The meaning of the term itself sounds pretty self-explanatory, but who coined it, what mall were they at, and when? Who crowned themselves etiquette king that afternoon at the food court and ruled that holding a skateboard by the trucks was not only frowned upon, but also looked dumb?

Arguably, it makes sense to begin our little investigation into the origins of the mall grab around the turn of the millennium, specifically the summer of 2000. Tony Hawk’s 900 is now one year old and little kids can’t convince mom and dad fast enough to throw good money after bad.

In Philadelphia, pro skateboarder Kerry Getz opens Nocturnal Skate Shop on June 10, 2000.

“When I opened, the X Games were in town, too,” Getz said. “With the X Games around, you would have seen mall grabs out the ass,” Getz said. “It would have been mall grabs all day.”

But guess what? That wasn’t the case. If throngs of kids were walking around downtown Philadelphia with their fingers firmly planted around virgin hunks of aluminum, he certainly doesn’t remember seeing it.

Are longboarders responsible for the widespread disdain that carrying a board by the trucks elicits?

“I don’t even remember hearing about the term until the mid-2000s,” Getz said. “I think it started more or less with longboards,” adding that it’s the longboard connection that probably prompted skateboarders to nitpick the mall grab’s look and feel in the first place.

Is Getz on to something here? Are longboarders responsible for the widespread disdain that carrying a board by the trucks elicits? Maybe. Maybe not. We asked the skate photographer and famous shit-talker Giovanni Reda for a second opinion:

“In the 80s you held your board by the truck and it was no big deal, but then when all the vert stuff started dying and everyone was turning into street skaters you wanted to separate yourself as much as possible from them. First time I heard it was early ’90s I think.” You’d think that there would be some sort of documented proof that skaters maligned the mall grab throughout the ’90s, but in all my research I couldn’t find irrefutable proof until the year 2000.

You see, there was once a t-shirt you could get for free by subscribing to Big Brother magazine. On it, a kid is seen cluelessly clutching a longboard by the front truck. That kid was Ian Steele, who just happened to pass by the church in California where his mom worked and where Geoff Rowley happened to be skating that day. Photographer Rick Kosick noticed the longboarder and asked him to pose for a photo.

Big Brother T-Shirt

steele on big brother t-shirt, photo: kosick

“Later that month, my younger brother saw the ad for the subscription and shirt offer, and so my mom ordered it,” Steele said of the subscription form inside the magazine bearing his likeness.

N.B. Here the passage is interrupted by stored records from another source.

(** Resetting the line keeps what the array holds. *)
Lemma line_ok_reset l l' :
  nChar l' = 0 → length (Line l') = length (Line l) → line_ok l →
  (bChunked l' = true ∨ 2 ≤ nState l' ≤ 4 → has_string (Line l')) → line_ok l'.
Proof using Type.
  clear n_range n_buf. intros Hn Hl ((pre & (_ & HL & _) & _) & _) Hs. split; [|done].
  exists []. split; [|done]. split_and!; [done|lia|done].
Qed.

(** After a byte: the line matters only when the loop goes on. *)
Definition after_byte (o : outcome) (l : locals) : Prop :=
  output_ok l ∧ (o = Continue → line_ok l).

Lemma line_end_ok l :
  nState l = 0 → locals_ok l → wp (eq NullDeref) (step (Some n) LF) after_byte l.
Proof using Type.
  intros Hst (Hl & Ho). unfold wp. destruct (decide (nChar l = 0)) as [Hc|Hc].
  { rewrite step_end_header by done. split; [exact Ho|intros _].
    apply (line_ok_reset l); [done|done|done|]. intros Hor. apply Hl. left.
    destruct (bChunked l) eqn:E; [done|]. cbn in Hor. rewrite E in Hor. destruct Hor; [done|lia]. }
  assert (Hstr : has_string (Line l)).
  { destruct Hl as ((pre & Hr & _) & _). apply (reading_string _ _ Hr).
    intros ->. destruct Hr as [Hr _]. done. }
  destruct Hstr as (s & Hs). destruct (decide (nLine l = 0)) as [H0|H0].
  - rewrite step_first_line by done. pose proof (first_line_spec _ _ Hs) as Hf.
    destruct (status_of s).
    + destruct Hf as (b & -> & Lb & Hb). split; [exact Ho|intros _].
      by apply (line_ok_reset l).
    + destruct Hf as (b & -> & Lb). by split; [exact Ho|].
    + by rewrite Hf.
  - rewrite step_option_line by done. destruct (option_line_spec _ _ Hs) as (b & -> & Lb & Hb).
    destruct (announces_chunked s); (split; [exact Ho|intros _]);
      by apply (line_ok_reset l).
Qed.

Lemma size_line_ok l :
  nState l = 2 → locals_ok l → wp (eq NullDeref) (step (Some n) LF) after_byte l.
Proof using Type.
  intros Hst (Hl & Ho). unfold wp. rewrite step_size_line by done.
  destruct Hl as ((pre & Hr & Hp) & Hs). assert (Hs2 : has_string (Line l)) by (apply Hs; lia).
  destruct Hs2 as (s & Hstr). rewrite (string_at_holds _ _ _ Hstr).
  destruct (strtoul s 16) as [v rest]. destruct (bool_decide (rest = [])); [|by split].
  split; [exact Ho|intros _]. split; [by exists pre|]. intros _. by exists s.
Qed.

Lemma copy_char_ok b l :
  output_ok l → wp (eq NullDeref) (copy_char (Some n) b)
    (λ o l', output_ok l' ∧ nState l' = nState l ∧ Line l' = Line l ∧ nChar l' = nChar l ∧
             bChunked l' = bChunked l) l.
Proof using n_range n_buf.
  intros (Hat & Hn & Hlen & Hd). unfold copy_char.
  wp_step. apply wp_assert_true; [by apply bool_decide_eq_true|].
  wp_step. eapply wp_deref_Some; [done|]. cbv beta. wp_steps.
  rewrite Z.geb_leb. destruct (Z.leb_spec n (nLength l)); [by wp_step|].
  wp_step. unfold wr. eapply wp_lift_Ok; [apply wr_cell_Ok; lia|]. cbv beta. wp_steps.
  split; [|done]. split_and!; cbn; try lia.
  - rewrite u32_id; unfold is_u32; lia.
  - rewrite u32_id; unfold is_u32; lia.
  - rewrite u32_id; unfold is_u32; lia.
  - by rewrite length_insert.
  - rewrite drop_insert_lt by lia. done.
Qed.

(** One byte of the response. *)
Lemma step_ok b l :
  locals_ok l → wp (eq NullDeref) (step (Some n) b) after_byte l.
Proof using n_range n_buf.
  intros Hok. pose proof Hok as (Hl & Ho).
  destruct (decide (nState l = 0 ∨ nState l = 2)) as [Ht|Ht].
  - destruct (decide (b = CR)) as [->|Hcr].
    { unfold wp, step. rewrite bind_unfold. cbn [get].
      destruct Ht as [-> | ->]; by split. }
    destruct (decide (b = LF)) as [->|Hlf].
    { destruct Ht; [by apply line_end_ok|by apply size_line_ok]. }
    unfold wp. rewrite step_text by done. change (wp (eq NullDeref) (accumulate b;; mret Continue) after_byte l).
    wp_step. eapply wp_mono; [by apply accumulate_ok|]. intros _ l' (? & ?). wp_step. by split.
  - unfold step. wp_steps.
    destruct (Z.eqb_spec (nState l) 0); [lia|]. destruct (Z.eqb_spec (nState l) 1) as [E1|E1].
    { eapply wp_mono; [by apply copy_char_ok|].
      intros o l' (Ho' & Es & El & Ec & Eb). split; [done|intros _].
      destruct Hl as ((pre & (Hn & HL & Hh) & Hp) & Hs). split.
      - exists pre. split; [|done]. split_and!; [congruence|congruence|by rewrite El].
      - rewrite El, Es, Eb. done. }
    destruct (Z.eqb_spec (nState l) 2); [lia|]. destruct (Z.eqb_spec (nState l) 3) as [E3|E3].
    { unfold step_chunk_data. wp_step. eapply wp_mono; [by apply copy_char_ok|].
      intros o l' (Ho' & Es & El & Ec & Eb). destruct o; [|by wp_step; split].
      assert (Hl' : line_ok l').
      { destruct Hl as ((pre & (Hn & HL & Hh) & Hp) & Hs). split.
        - exists pre. split; [|done]. split_and!; [congruence|congruence|by rewrite El].
        - rewrite El, Es, Eb. done. }
      assert (Hs3 : has_string (Line l')) by (rewrite El; apply Hl; lia).
      wp_steps. apply wp_when; intros _; wp_steps; (split; [exact Ho'|intros _]);
        (split; [apply Hl'|done]). }
    destruct (Z.eqb_spec (nState l) 4) as [E4|E4]; [|by wp_step].
    unfold step_chunk_trailer. destruct (b =? CR); [by wp_step|].
    destruct (negb (b =? LF)); [by wp_step; split|]. wp_steps. split; [exact Ho|intros _].
    apply (line_ok_reset l); [done|done|done|]. intros _. apply Hl. lia.
Qed.

Lemma chars_ok bs l : locals_ok l → wp (eq NullDeref) (chars (Some n) bs) after_byte l.
Proof using n_range n_buf.
  revert l. induction bs as [|b bs IH]; intros l Hok; cbn [chars].
  - wp_step. by split; [apply Hok|intros _; apply Hok].
  - wp_step. eapply wp_mono; [by apply step_ok|]. intros [|st] l' (Ho & Hl).
    + apply IH. split; [by apply Hl|done].
    + wp_step. by split.
Qed.
End parser.

(** * The whole request *)
Section request.
Context `{Target, Platform W}.
Variables (n : Z) (buf : list cell).
Hypothesis n_range : 0 ≤ n < 2^32.
Hypothesis n_buf : n ≤ Z.of_nat (length buf).

(** The loops may run as long as the server sends; apart from that the only
    fault is the null pointer of a first line with too few tokens. *)
Definition request_faults (e : fault) : Prop := e = NullDeref ∨ e = OutOfFuel.

(** Between two calls: no socket is open. *)
Definition call_done (c : call) : Prop :=
  m_pSocket (client c) = None ∧ length (pBuffer (loc c)) = length buf ∧
  drop (Z.to_nat n) (pBuffer (loc c)) = drop (Z.to_nat n) buf ∧
  ∃ n', pLength c = Some n' ∧ 0 ≤ n' ≤ n.
Lemma run_relock r s :
  run try_sem (relock r) s =
  if negb (m_locked (mutex s)) then (set_m_locked true s, Returned r)
  else
    let s1 := set_m_waiters (s32 (m_waiters (mutex s) + 1)) s in
    match try_sem MutexSem s1 with
    | Some s2 => (s2, Returned r)
    | None => (s1, BlockedOn MutexSem None (λ _, Ret r))
    end.
Proof using Type.
  unfold relock, Acquire. cbn. destruct (m_locked (mutex s)); cbn; [|done].
  by destruct (TryDown (m_sem (mutex s))) as [[] x].
Qed.

Lemma run_signal s :
  run try_sem __libcpp_condvar_signal s =
  (if waiters (condvar s) >? 0
   then set_sem (Up (sem (condvar s))) (set_waiters (waiters (condvar s) - 1) s) else s, Returned 0).
Proof using Type.
  unfold __libcpp_condvar_signal. cbn. by destruct (waiters (condvar s) >? 0).
Qed.

Lemma run_wait s :
  run try_sem __libcpp_condvar_wait s =
  let s1 := released (set_waiters (s32 (waiters (condvar s) + 1)) s) in
  match try_sem CondvarSem s1 with
  | Some s2 => run try_sem (relock 0) s2
  | None => (s1, BlockedOn CondvarSem None (λ _, relock 0))
  end.
Proof using Type.
  unfold __libcpp_condvar_wait. cbn [mbind prog_mbind prog_bind write run]. 
  change (prog_bind Release ?f) with (Release ≫= f). rewrite run_Release. cbn [sem_down prog_bind].
  done.
Qed.

Lemma run_timedwait sec nsec now s :
  run try_sem (__libcpp_condvar_timedwait sec nsec now) s =
  let s1 := released (set_waiters (s32 (waiters (condvar s) + 1)) s) in
  let us := timespec_diff_us sec nsec now in
  match try_sem CondvarSem s1 with
  | Some s2 => run try_sem (timedwait_woken false) s2
  | None => (s1, BlockedOn CondvarSem (Some (u32 (if us <? 0 then 0 else us))) timedwait_woken)
  end.
Proof using Type.
  unfold __libcpp_condvar_timedwait. cbn [mbind prog_mbind prog_bind write run].
  change (prog_bind Release ?f) with (Release ≫= f). rewrite run_Release.
  cbn [sem_down_timeout prog_bind]. done.
Qed.

Lemma run_woken b s :
  run try_sem (timedwait_woken b) s =
  if b then
    let '(taken, x) := TryDown (sem (condvar s)) in
    if taken then run try_sem (relock 0) (set_sem x s)
    else run try_sem (relock ETIMEDOUT) (set_waiters (waiters (condvar s) - 1) (set_sem x s))
  else run try_sem (relock 0) s.
Proof using Type.
  destruct b; [|done]. unfold timedwait_woken, timed_out_really. cbn.
  destruct (TryDown (sem (condvar s))) as [[] x]; done.
Qed.

Lemma run_up_times {A} n (f : () → prog shared which A) s :
  ∃ x, sem_value x = sem_value (sem (condvar s)) + Z.of_nat n ∧
    run try_sem (up_times n ≫= f) s = run try_sem (f ()) (set_sem x s).
Proof using SemOk.
  revert s. induction n as [|n IH]; intros s.
  - exists (sem (condvar s)). split; [lia|]. by destruct s as [? []].
  - destruct (IH (set_sem (Up (sem (condvar s))) s)) as (x & Hx & E). exists x. split.
    + rewrite Hx. cbn. rewrite Up_value. lia.
    + exact E.
Qed.

Lemma run_broadcast s :
  ∃ x, sem_value x = sem_value (sem (condvar s)) + Z.of_nat (Z.to_nat (waiters (condvar s))) ∧
    run try_sem __libcpp_condvar_broadcast s = (set_sem x (set_waiters 0 s), Returned 0).
Proof using SemOk.
  unfold __libcpp_condvar_broadcast. cbn [mbind prog_mbind prog_bind read write run].
  destruct (run_up_times (Z.to_nat (waiters (condvar s))) (λ _, mret 0) (set_waiters 0 s))
    as (x & Hx & E).
  exists x. split; [exact Hx|]. exact E.
Qed.

(** * The invariant *)

(** [h] tasks hold the mutex and [m] are blocked on it. *)
Definition mutex_ok (s : shared) (h m : Z) : Prop :=
  let x := mutex s in
  0 ≤ m_waiters x ∧ m = m_waiters x + sem_value (m_sem x) ∧ 0 ≤ h ∧
  if m_locked x then h + sem_value (m_sem x) = 1
  else h = 0 ∧ sem_value (m_sem x) = 0 ∧ m_waiters x = 0.

(** [c] tasks are blocked on the condition variable. *)
Definition condvar_ok (s : shared) (c : Z) : Prop :=
  let x := condvar s in 0 ≤ waiters x ∧ c = waiters x + sem_value (sem x).

(** A call that returns with the mutex held. *)
Definition relocks (cl : call) : Prop := ∀ held r, held_after cl held r = true.

(** The continuation of a blocked task. *)
Definition task_ok (t : task) : Prop :=
  match t with
  | Idle _ => True
  | Waiting c MutexSem us k =>
      us = None ∧ (∃ r, k false = Ret r) ∧ relocks c
  | Waiting c CondvarSem us k =>
      relocks c ∧
      match us with
      | None => k false = relock 0
      | Some _ => k = timedwait_woken
      end
  | Expired c k => relocks c ∧ k = timedwait_woken
  end.

Definition inv (sys : shared * list task) : Prop :=
  let '(s, l) := sys in
  Z.of_nat (length l) < 2^31 ∧
  mutex_ok s (tally holds_mutex l) (tally waits_mutex l) ∧
  condvar_ok s (tally waits_condvar l) ∧
  Forall task_ok l.

Lemma mutex_ok_condvar s s' h m : mutex s' = mutex s → mutex_ok s h m → mutex_ok s' h m.
Proof using Type. unfold mutex_ok. by intros ->. Qed.
Lemma condvar_ok_mutex s s' c : condvar s' = condvar s → condvar_ok s c → condvar_ok s' c.
Proof using Type. unfold condvar_ok. by intros ->. Qed.

Lemma released_ok s h m :
  mutex_ok s h m → 1 ≤ h → mutex_ok (released s) (h - 1) m ∧ condvar (released s) = condvar s.
Proof using SemOk.
  intros (Hw & Hm & Hh & Hl) H1. pose proof (value_nonneg (m_sem (mutex s))) as Hv.
  unfold released, mutex_ok. destruct (Z.gtb_spec (m_waiters (mutex s)) 0); cbn; split; try done.
  - rewrite Up_value. destruct (m_locked (mutex s)); [|lia]. repeat split; lia.
  - destruct (m_locked (mutex s)); [|lia]. repeat split; lia.
Qed.

(** What a call leaves behind: the mutex is held by one more task, or one more
    task is blocked on it. *)
Definition locked_or_waits (s0 : shared) (h m : Z) (o : shared * stop shared which Z) : Prop :=
  condvar o.1 = condvar s0 ∧
  match o.2 with
  | Returned r => mutex_ok o.1 (h + 1) m
  | BlockedOn w us k =>
      w = MutexSem ∧ us = None ∧ (∃ r, k false = Ret r) ∧ mutex_ok o.1 h (m + 1)
  end.

Lemma relock_ok r s h m :
  mutex_ok s h m → m + 1 < 2^31 → locked_or_waits s h m (run try_sem (relock r) s).
Proof using SemOk.
  intros (Hw & Hm & Hh & Hl) Hb. rewrite run_relock.
  pose proof (value_nonneg (m_sem (mutex s))) as Hv.
  destruct (m_locked (mutex s)) eqn:El; cbn [negb].
  - rewrite s32_succ by lia. cbn [try_sem mutex set_m_waiters m_sem].
    destruct (decide (sem_value (m_sem (mutex s)) = 0)) as [E|E].
    + rewrite TryDown_zero by done. split; [done|]. split_and!; try done; [by eexists|].
      unfold mutex_ok. cbn. rewrite El. repeat split; lia.
    + destruct (TryDown_positive (m_sem (mutex s))) as (x & -> & Hx); [lia|].
      split; [done|]. unfold mutex_ok. cbn. rewrite El. repeat split; lia.
  - split; [done|]. unfold mutex_ok. cbn. repeat split; lia.
Qed.

(** * Every step keeps the invariant *)

(** The state after a call or a resumption, next to [h], [m] and [c] other
    tasks that hold the mutex, wait for it, and wait for a signal. *)
Definition outcome_ok (cl : call) (held : bool) (h m c : Z) (o : shared * stop shared which Z) : Prop :=
  let t := task_after cl held o.2 in
  mutex_ok o.1 (h + Z.b2z (holds_mutex t)) (m + Z.b2z (waits_mutex t)) ∧
  condvar_ok o.1 (c + Z.b2z (waits_condvar t)) ∧ task_ok t.

Lemma relock_outcome cl held r s h m c :
  relocks cl → mutex_ok s h m → condvar_ok s c → m + 1 < 2^31 →
  outcome_ok cl held h m c (run try_sem (relock r) s).
Proof using SemOk.
  intros Hcl Hm Hc Hb. destruct (relock_ok r s h m Hm Hb) as [Hcv Ho].
  destruct (run try_sem (relock r) s) as [s' [r'|w us k]]; cbn in Hcv, Ho; unfold outcome_ok; cbn.
  - rewrite Hcl. cbn. rewrite !Z.add_0_r. split_and!; [done| |done].
    by apply (condvar_ok_mutex s).
  - destruct Ho as (-> & -> & Hk & Hm'). cbn. rewrite !Z.add_0_r. split_and!; [done| |done|done|done].
    by apply (condvar_ok_mutex s).
Qed.

Lemma woken_outcome cl held b s h m c :
  relocks cl → mutex_ok s h m → condvar_ok s (c + Z.b2z b) → 0 ≤ c → m + 1 < 2^31 →
  outcome_ok cl held h m c (run try_sem (timedwait_woken b) s).
Proof using SemOk.
  intros Hcl Hm Hc H0 Hb. rewrite run_woken. destruct b; cbn [Z.b2z] in Hc.
  2: { rewrite Z.add_0_r in Hc. by apply relock_outcome. }
  destruct Hc as (Hw & Hc). pose proof (value_nonneg (sem (condvar s))).
  destruct (decide (sem_value (sem (condvar s)) = 0)) as [E|E].
  - rewrite TryDown_zero by done. apply relock_outcome; [done| | |done].
    + by apply (mutex_ok_condvar s).
    + unfold condvar_ok. cbn. lia.
  - destruct (TryDown_positive (sem (condvar s))) as (x & -> & Hx); [lia|].
    apply relock_outcome; [done| | |done].
    + by apply (mutex_ok_condvar s).
    + unfold condvar_ok. cbn. lia.
Qed.

(** The waiting functions up to the point where they block. *)
Lemma wait_begins s h m c :
  mutex_ok s (h + 1) m → condvar_ok s c → 0 ≤ h → c + 1 < 2^31 →
  let s1 := released (set_waiters (s32 (waiters (condvar s) + 1)) s) in
  mutex_ok s1 h m ∧ condvar_ok s1 (c + 1).
Proof using SemOk.
  intros Hm (Hw & Hc) Hh Hb. pose proof (value_nonneg (sem (condvar s))).
  rewrite s32_succ by lia. cbv zeta.
  destruct (released_ok (set_waiters (waiters (condvar s) + 1) s) (h + 1) m) as [Hm1 Hc1]; [|lia|].
  { by apply (mutex_ok_condvar s). }
  split; [by replace h with (h + 1 - 1) by lia|].
  apply (condvar_ok_mutex (set_waiters (waiters (condvar s) + 1) s)); [done|].
  unfold condvar_ok. cbn. lia.
Qed.

Lemma try_condvar s s' c :
  try_sem CondvarSem s = Some s' → condvar_ok s (c + 1) → condvar_ok s' c ∧ mutex s' = mutex s.
Proof using SemOk.
  cbn. destruct (TryDown (sem (condvar s))) as [[] x] eqn:E; [|done]. intros [= <-] (Hw & Hc).
  apply TryDown_true in E as [Hv Hx]. unfold condvar_ok. cbn. split; [lia|done].
Qed.

Lemma try_mutex s s' h m :
  try_sem MutexSem s = Some s' → mutex_ok s h (m + 1) →
  mutex_ok s' (h + 1) m ∧ condvar s' = condvar s.
Proof using SemOk.
  cbn. destruct (TryDown (m_sem (mutex s))) as [[] x] eqn:E; [|done]. intros [= <-] (Hw & Hm & Hh & Hl).
  apply TryDown_true in E as [Hv Hx]. unfold mutex_ok. cbn.
  destruct (m_locked (mutex s)); (split; [|done]); repeat split; lia.
Qed.

(** The calls. *)
Lemma call_outcome cl held s h m c :
  allowed held cl = true → mutex_ok s (h + Z.b2z held) m → condvar_ok s c → 0 ≤ h →
  m + 1 < 2^31 → c + 1 < 2^31 → outcome_ok cl held h m c (exec (body cl) s).
Proof using SemOk.
  intros Ha Hm Hc Hh Hm31 Hc31. unfold exec.
  destruct cl as [| | | | | |sec nsec now]; cbn [body allowed] in *; try apply negb_true_iff in Ha;
    subst; cbn [Z.b2z] in *; rewrite ?Z.add_0_r in Hm.
  - by apply relock_outcome.
  - destruct Hm as (Hw & Hm & _ & Hl). unfold outcome_ok, mutex_ok. cbn.
    destruct (m_locked (mutex s)) eqn:El; cbn; rewrite ?El; (split; [|split; [|done]]).
    + repeat split; lia.
    + by rewrite Z.add_0_r.
    + repeat split; lia.
    + by rewrite Z.add_0_r.
  - unfold __libcpp_mutex_unlock. rewrite run_Release.
    destruct (released_ok s (h + 1) m Hm) as [Hm1 Hc1]; [lia|]. unfold outcome_ok. cbn.
    rewrite !Z.add_0_r. split_and!; [by replace h with (h + 1 - 1) by lia| |done].
    by apply (condvar_ok_mutex s).
  - rewrite run_signal. unfold outcome_ok. cbn. destruct Hc as (Hw & Hc).
    assert (Hh' : Z.b2z (match held with true => true | false => false end) = Z.b2z held) by by destruct held.
    rewrite Hh', !Z.add_0_r. destruct (Z.gtb_spec (waiters (condvar s)) 0).
    + split_and!; [by apply (mutex_ok_condvar s)| |done]. unfold condvar_ok. cbn. rewrite Up_value. lia.
    + by split_and!.
  - destruct (run_broadcast s) as (x & Hx & ->). unfold outcome_ok. cbn. destruct Hc as (Hw & Hc).
    assert (Hh' : Z.b2z (match held with true => true | false => false end) = Z.b2z held) by by destruct held.
    rewrite Hh', !Z.add_0_r. split_and!; [by apply (mutex_ok_condvar s)| |done].
    unfold condvar_ok. cbn. lia.
  - rewrite run_wait. destruct (wait_begins s h m c Hm Hc Hh Hc31) as [Hm1 Hc1].
    set (s1 := released _) in *. cbv zeta. destruct (try_sem CondvarSem s1) as [s2|] eqn:E.
    + destruct (try_condvar _ _ _ E Hc1) as [Hc2 Hm2]. apply relock_outcome; try done.
      by apply (mutex_ok_condvar s1).
    + unfold outcome_ok. cbn. rewrite !Z.add_0_r. by split_and!.
  - rewrite run_timedwait. destruct (wait_begins s h m c Hm Hc Hh Hc31) as [Hm1 Hc1].
    set (s1 := released _) in *. cbv zeta. destruct (try_sem CondvarSem s1) as [s2|] eqn:E.
    + destruct (try_condvar _ _ _ E Hc1) as [Hc2 Hm2]. apply relock_outcome; try done.
      by apply (mutex_ok_condvar s1).
    + unfold outcome_ok. cbn -[u32]. rewrite !Z.add_0_r. by split_and!.
Qed.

The form, which Steele has held on to all these years later, offers a 12-issue subscription for $19.95, and notes in the fine print that the offer expires on Aug. 13, 2001, meaning the issue (and photograph) was likely from 1999 to 2000. Unfortunately for Steele, he never got the subscription/shirt offer he ordered. Much to the shock of his mother, there was a mix-up with his delivery, and, in classic Big Brother fashion, he received a copy of Big Boobs magazine instead.

I contacted former Big Brother Editor-In-Chief Dave Carnie about the t-shirt’s origins, but his memory was predictably fuzzy. “I vaguely remember that image, but I couldn’t give you any specifics on it,” Carnie said. “We were fans of stupid kids. Even now it looks funny to me.”

Taken as a whole, an awkward teenager holding on to that front truck for dear life is symbolic of the overarching problems inherent with the mall grab. So how does Carnie prefer to carry his board?

”You shouldn’t be carrying the fucking thing in the first place. Any way you carry a skateboard is wrong.” -Dave Carnie

“You shouldn’t be carrying the fucking thing in the first place. Any way you carry a skateboard is wrong,” Carnie told me. “If there was anything that my friends and I used to get worked up about, it was ‘carriers.’ Ride the fucking thing. Even if you’re at the mall. That’s the origin of the term, by the way. No one could figure that out? It’s because the mall in many towns and cities is where kids congregate, but while you may have skated to the mall, and you’re going to skate home after the mall, you can’t skate in the mall. But there’s food and girls in there and so you have to carry your board around in the mall, hence: ‘mall grab.’”

It sounds like a trip to the mall is in order.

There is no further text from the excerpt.